_Source records_.
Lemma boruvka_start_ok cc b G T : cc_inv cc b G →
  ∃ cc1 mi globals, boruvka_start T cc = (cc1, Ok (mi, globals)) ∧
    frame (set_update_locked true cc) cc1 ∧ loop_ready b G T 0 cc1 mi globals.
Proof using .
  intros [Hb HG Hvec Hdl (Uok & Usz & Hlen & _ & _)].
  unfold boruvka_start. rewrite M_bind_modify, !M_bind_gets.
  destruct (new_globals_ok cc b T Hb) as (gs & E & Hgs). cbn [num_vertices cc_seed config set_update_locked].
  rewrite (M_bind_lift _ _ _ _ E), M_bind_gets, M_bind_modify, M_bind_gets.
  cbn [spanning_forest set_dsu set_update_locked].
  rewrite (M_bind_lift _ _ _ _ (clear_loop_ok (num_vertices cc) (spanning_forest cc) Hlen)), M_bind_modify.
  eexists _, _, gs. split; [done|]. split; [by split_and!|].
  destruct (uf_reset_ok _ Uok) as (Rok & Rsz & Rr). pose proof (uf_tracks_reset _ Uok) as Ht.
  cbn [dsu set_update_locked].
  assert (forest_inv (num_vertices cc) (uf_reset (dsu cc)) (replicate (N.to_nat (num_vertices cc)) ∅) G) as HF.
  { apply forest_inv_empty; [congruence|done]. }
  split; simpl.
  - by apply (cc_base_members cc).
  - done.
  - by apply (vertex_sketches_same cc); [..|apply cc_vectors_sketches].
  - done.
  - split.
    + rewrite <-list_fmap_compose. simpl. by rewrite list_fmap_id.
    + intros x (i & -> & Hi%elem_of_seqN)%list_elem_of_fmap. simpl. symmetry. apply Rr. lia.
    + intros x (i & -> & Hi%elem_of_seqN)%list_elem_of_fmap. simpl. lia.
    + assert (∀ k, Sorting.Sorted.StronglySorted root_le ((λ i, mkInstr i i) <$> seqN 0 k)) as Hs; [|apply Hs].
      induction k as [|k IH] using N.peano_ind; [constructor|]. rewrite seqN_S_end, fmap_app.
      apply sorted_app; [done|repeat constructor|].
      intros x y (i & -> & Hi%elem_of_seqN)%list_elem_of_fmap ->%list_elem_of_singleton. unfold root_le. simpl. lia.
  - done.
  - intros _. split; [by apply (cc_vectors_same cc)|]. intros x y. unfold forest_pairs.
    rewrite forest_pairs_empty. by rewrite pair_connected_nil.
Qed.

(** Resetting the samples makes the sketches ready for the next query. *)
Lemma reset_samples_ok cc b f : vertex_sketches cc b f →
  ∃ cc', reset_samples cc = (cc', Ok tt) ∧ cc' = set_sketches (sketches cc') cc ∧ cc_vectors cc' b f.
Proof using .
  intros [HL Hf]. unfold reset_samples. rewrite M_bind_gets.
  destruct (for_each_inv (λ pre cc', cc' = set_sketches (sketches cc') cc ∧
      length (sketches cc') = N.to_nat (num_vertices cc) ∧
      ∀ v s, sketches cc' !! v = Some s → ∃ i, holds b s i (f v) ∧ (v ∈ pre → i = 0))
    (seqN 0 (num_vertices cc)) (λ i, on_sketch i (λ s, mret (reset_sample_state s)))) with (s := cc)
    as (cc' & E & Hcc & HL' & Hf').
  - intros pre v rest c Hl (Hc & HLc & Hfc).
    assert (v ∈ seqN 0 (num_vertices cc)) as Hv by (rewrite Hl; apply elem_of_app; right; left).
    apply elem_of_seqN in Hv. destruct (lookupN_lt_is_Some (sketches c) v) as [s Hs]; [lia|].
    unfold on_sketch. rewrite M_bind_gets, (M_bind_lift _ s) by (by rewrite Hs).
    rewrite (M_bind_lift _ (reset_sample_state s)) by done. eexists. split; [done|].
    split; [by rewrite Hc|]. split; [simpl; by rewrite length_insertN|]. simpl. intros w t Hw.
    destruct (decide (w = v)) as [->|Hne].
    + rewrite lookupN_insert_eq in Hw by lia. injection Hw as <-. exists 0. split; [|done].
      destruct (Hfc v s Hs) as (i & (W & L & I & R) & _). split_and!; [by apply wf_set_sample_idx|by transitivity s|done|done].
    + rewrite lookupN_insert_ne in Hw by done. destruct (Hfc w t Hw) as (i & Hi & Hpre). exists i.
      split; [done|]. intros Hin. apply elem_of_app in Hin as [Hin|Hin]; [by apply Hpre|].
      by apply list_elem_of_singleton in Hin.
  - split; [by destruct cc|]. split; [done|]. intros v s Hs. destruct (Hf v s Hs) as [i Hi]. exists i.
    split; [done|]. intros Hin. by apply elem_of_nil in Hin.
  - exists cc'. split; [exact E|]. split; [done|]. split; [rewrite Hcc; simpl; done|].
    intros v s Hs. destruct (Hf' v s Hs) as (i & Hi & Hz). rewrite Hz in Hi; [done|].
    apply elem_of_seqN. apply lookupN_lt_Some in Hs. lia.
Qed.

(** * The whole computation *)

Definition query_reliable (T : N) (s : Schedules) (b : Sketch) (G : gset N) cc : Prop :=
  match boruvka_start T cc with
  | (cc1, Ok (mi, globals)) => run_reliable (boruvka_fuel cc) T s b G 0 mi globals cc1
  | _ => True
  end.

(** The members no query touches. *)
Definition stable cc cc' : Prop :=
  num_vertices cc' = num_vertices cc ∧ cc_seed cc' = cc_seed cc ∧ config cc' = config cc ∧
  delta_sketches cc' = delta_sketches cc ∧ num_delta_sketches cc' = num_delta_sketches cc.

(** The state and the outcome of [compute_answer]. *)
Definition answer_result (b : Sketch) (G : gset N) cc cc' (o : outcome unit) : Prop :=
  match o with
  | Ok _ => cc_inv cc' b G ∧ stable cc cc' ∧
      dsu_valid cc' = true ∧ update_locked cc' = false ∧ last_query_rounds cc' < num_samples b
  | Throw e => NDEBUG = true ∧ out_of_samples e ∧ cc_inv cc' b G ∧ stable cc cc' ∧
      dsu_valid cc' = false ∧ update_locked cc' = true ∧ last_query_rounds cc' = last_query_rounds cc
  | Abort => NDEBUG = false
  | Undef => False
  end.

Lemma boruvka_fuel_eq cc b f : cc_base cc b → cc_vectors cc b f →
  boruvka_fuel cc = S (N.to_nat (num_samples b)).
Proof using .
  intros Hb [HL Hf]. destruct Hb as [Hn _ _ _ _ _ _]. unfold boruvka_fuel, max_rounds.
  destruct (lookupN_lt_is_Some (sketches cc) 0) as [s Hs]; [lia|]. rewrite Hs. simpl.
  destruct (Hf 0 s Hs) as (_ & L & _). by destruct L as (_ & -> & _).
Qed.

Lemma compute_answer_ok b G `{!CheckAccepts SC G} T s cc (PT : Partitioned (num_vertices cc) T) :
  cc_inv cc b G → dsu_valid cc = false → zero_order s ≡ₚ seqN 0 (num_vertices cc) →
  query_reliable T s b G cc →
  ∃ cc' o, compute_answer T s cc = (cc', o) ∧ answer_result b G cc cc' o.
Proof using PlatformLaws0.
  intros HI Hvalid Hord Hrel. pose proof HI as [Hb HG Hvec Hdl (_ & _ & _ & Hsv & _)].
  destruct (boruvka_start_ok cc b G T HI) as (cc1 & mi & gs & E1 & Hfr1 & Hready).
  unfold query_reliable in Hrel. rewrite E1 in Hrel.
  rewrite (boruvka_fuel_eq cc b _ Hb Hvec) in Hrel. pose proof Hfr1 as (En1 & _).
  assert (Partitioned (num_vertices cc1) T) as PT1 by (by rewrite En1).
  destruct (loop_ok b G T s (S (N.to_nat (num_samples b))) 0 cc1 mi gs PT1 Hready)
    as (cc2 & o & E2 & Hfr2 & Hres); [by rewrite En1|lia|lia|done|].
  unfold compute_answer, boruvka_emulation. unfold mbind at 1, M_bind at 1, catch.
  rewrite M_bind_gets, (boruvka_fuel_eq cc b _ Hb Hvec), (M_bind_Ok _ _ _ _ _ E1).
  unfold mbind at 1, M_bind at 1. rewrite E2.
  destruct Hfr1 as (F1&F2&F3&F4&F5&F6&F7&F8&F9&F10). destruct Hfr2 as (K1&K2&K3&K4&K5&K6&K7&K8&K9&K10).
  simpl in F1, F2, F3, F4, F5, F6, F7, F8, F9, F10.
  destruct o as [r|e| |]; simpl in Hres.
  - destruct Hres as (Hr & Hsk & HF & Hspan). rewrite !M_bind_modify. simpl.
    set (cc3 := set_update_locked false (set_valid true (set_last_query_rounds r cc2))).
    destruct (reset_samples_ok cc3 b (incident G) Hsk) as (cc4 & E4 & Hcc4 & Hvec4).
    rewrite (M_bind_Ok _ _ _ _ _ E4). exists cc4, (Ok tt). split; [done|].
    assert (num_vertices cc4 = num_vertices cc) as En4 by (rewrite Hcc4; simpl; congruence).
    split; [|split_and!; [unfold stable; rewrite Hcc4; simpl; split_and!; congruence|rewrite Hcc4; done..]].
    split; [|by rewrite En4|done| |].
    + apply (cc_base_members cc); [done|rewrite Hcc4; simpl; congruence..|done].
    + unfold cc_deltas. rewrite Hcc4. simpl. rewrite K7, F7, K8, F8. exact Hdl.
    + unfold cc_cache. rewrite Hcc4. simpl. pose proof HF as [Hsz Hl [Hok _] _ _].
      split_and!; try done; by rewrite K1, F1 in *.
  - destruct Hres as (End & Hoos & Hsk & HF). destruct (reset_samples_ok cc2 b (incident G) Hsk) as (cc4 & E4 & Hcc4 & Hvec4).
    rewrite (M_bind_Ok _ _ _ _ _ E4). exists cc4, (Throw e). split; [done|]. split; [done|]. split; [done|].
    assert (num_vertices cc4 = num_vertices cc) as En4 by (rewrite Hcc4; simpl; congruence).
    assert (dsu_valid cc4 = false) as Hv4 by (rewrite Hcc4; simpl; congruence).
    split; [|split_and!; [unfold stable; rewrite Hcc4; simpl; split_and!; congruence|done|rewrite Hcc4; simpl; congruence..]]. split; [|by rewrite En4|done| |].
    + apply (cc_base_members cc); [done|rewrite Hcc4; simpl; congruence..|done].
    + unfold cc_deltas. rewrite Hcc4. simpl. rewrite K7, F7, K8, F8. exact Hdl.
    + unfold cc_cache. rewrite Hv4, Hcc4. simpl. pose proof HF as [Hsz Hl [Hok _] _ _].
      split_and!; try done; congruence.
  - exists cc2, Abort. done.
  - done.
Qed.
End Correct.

_ABOUT THIS TASK_.
Every line containing the string "NDEBUG" is required; copy each such line from the data.

_TASK OUTPUT_.
  | Throw e => NDEBUG = true ∧ out_of_samples e ∧ cc_inv cc' b G ∧ stable cc cc' ∧
  | Abort => NDEBUG = false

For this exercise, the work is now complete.